BEGIN SOURCE DATA

Lemma same_sym u v w : same u v w -> same u w v.
Proof. intros (r & ? & ?). by exists r. Qed.

(** The ring of any variable lists its class. *)
Lemma class_ring u v r : uf_ok u -> has_root (m_find u) v r -> exists l, is_ring (m_next u) v l /\
  (forall w, w ∈ v :: l <-> same u v w) /\ m_size u !! r = Some (S (length l)) /\ length l < num_vars u.
Proof.
  intros U Hv. assert (m_find u !! r = Some r) as Er by (destruct Hv as [d Hd]; by eapply path_end).
  destruct (ok_ring u U r Er) as (l & Hr & Hl & Hs). pose proof (ring_length u r l U Hr Hl) as Hlen.
  assert (forall w, has_root (m_find u) w r <-> same u v w) as Hsame.
  { intros w. split; [intros Hw; by exists r|]. intros (r' & Hv' & Hw). by rewrite (has_root_fun _ v r r' Hv Hv'). }
  pose proof Hv as Hin. apply Hl in Hin. apply elem_of_cons in Hin as [->|Hin].
  - exists l. split_and!; [done| |done|lia]. intros w. by rewrite Hl.
  - apply list_elem_of_split in Hin as (l1 & l2 & ->). exists (l2 ++ r :: l1). split_and!.
    + by apply ring_rotate.
    + intros w. rewrite <- Hsame, <- Hl. rewrite !elem_of_cons, !elem_of_app, !elem_of_cons. tauto.
    + rewrite Hs. f_equal. rewrite !length_app. cbn. lia.
    + rewrite length_app in *. cbn in *. lia.
Qed.

(** ** A new variable *)

Lemma closed_find u v w : uf_ok u -> m_find u !! v = Some w -> w < num_vars u.
Proof.
  intros U E. destruct (ok_root u U v) as [r [d H]]; [by eapply lookup_lt_Some|].
  inversion H; subst; [assert (w = r) as -> by congruence; by eapply lookup_lt_Some|].
  match goal with H : path _ ?x r _, E' : m_find u !! v = Some ?x |- _ => assert (x = w) as -> by congruence; by apply path_bound in H as [? _] end.
Qed.

Lemma path_new u v r d : uf_ok u -> path (m_find (add_var u)) v r d ->
  path (m_find u) v r d \/ (v = num_vars u /\ r = num_vars u /\ d = 0).
Proof.
  intros U. cbn [add_var m_find]. induction 1 as [v E|v w r d E Hne H IH].
  - apply lookup_app_Some in E as [E|[_ [_ <-]%list_lookup_singleton_Some]]; [left; by apply path_root|by right].
  - apply lookup_app_Some in E as [E|[Hl [H0 <-]%list_lookup_singleton_Some]].
    + destruct IH as [IH|(-> & _)]; [left; by eapply path_step|]. apply closed_find in E; [lia|done].
    + unfold num_vars in *. lia.
Qed.
#[export] Instance GridNum_laws : NumLaws gval.
Proof.
  constructor; intros; cbn.
  - unfold gval; simpl; lra.
  - apply rounds_exact. unfold gval; simpl quarters. rewrite mult_IZR. field.
  - apply rounds_grid; [done|]. rewrite mult_IZR. field. apply not_0_IZR. lia.
  - unfold gval. rewrite Z.eqb_eq. split; [intros ->; lra|]. intros E. apply eq_IZR. lra.
  - unfold gval. rewrite Z.ltb_lt. split; intros E; [apply IZR_lt in E; lra | apply lt_IZR; lra].
  - unfold gval. rewrite Z.ltb_lt. split; intros E; [apply IZR_lt in E; lra | apply lt_IZR; lra].
  - unfold gval. rewrite Z.eqb_eq. split; [intros ->; lra|]. intros E. apply eq_IZR. lra.
  - unfold gval. rewrite Z.eqb_eq. split; [intros ->; lra|]. intros E. apply eq_IZR. lra.
  - unfold gval. rewrite Z.eqb_eq. split; [intros ->; lra|]. intros E. apply eq_IZR. lra.
  - unfold gval. rewrite Z.ltb_lt. split; intros E; [apply IZR_lt in E; lra | apply lt_IZR; lra].
  - unfold gval; simpl quarters. rewrite opp_IZR. field.
  - unfold gval; simpl quarters. unfold Rdiv. rewrite abs_IZR, Rabs_mult, Rabs_inv, (Rabs_pos_eq 4) by lra. done.
  - apply rounds_exact. unfold gval; simpl quarters. rewrite minus_IZR. field.
  - apply rounds_exact. unfold gval; simpl quarters. rewrite plus_IZR. field.
  - apply rounds_exact. unfold gval; simpl quarters. rewrite minus_IZR. field.
  - apply gmul_rounds.
  - assert (Hb : quarters b <> 0) by (intros E; apply H; unfold gval; rewrite E; lra).
    assert (Hb' : IZR (quarters b) <> 0%R) by (by apply not_0_IZR).
    destruct (Z.ltb_spec (quarters b) 0); apply rounds_grid; try lia;
      unfold gval; rewrite ?mult_IZR, ?opp_IZR; field; lra.
  - assert (Ha : quarters a <> 0) by (intros E; apply H; unfold gval; rewrite E; lra).
    assert (Ha' : IZR (quarters a) <> 0%R) by (by apply not_0_IZR).
    destruct (Z.ltb_spec (quarters a) 0); apply rounds_grid; try lia;
      unfold gval; rewrite ?opp_IZR; field; lra.
  - destruct H0 as [H0|[H0|H0]]; [done | by apply gpow_rounds |].
    destruct n as [|[|[|n]]]; [| | |lia].
    + apply rounds_exact. unfold gval; simpl; lra.
    + apply rounds_exact. simpl. lra.
    + cbn [gpow]. replace (gval a ^ 2)%R with (gval a * gval a)%R by (simpl; ring). apply gmul_rounds.
Qed.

END SOURCE DATA

▸ **REQUIRED WORK**:
Every line with "forall" in it should be copied from the entries.

▸ **TASK OUTPUT**:
  (forall w, w ∈ v :: l <-> same u v w) /\ m_size u !! r = Some (S (length l)) /\ length l < num_vars u.
  assert (forall w, has_root (m_find u) w r <-> same u v w) as Hsame.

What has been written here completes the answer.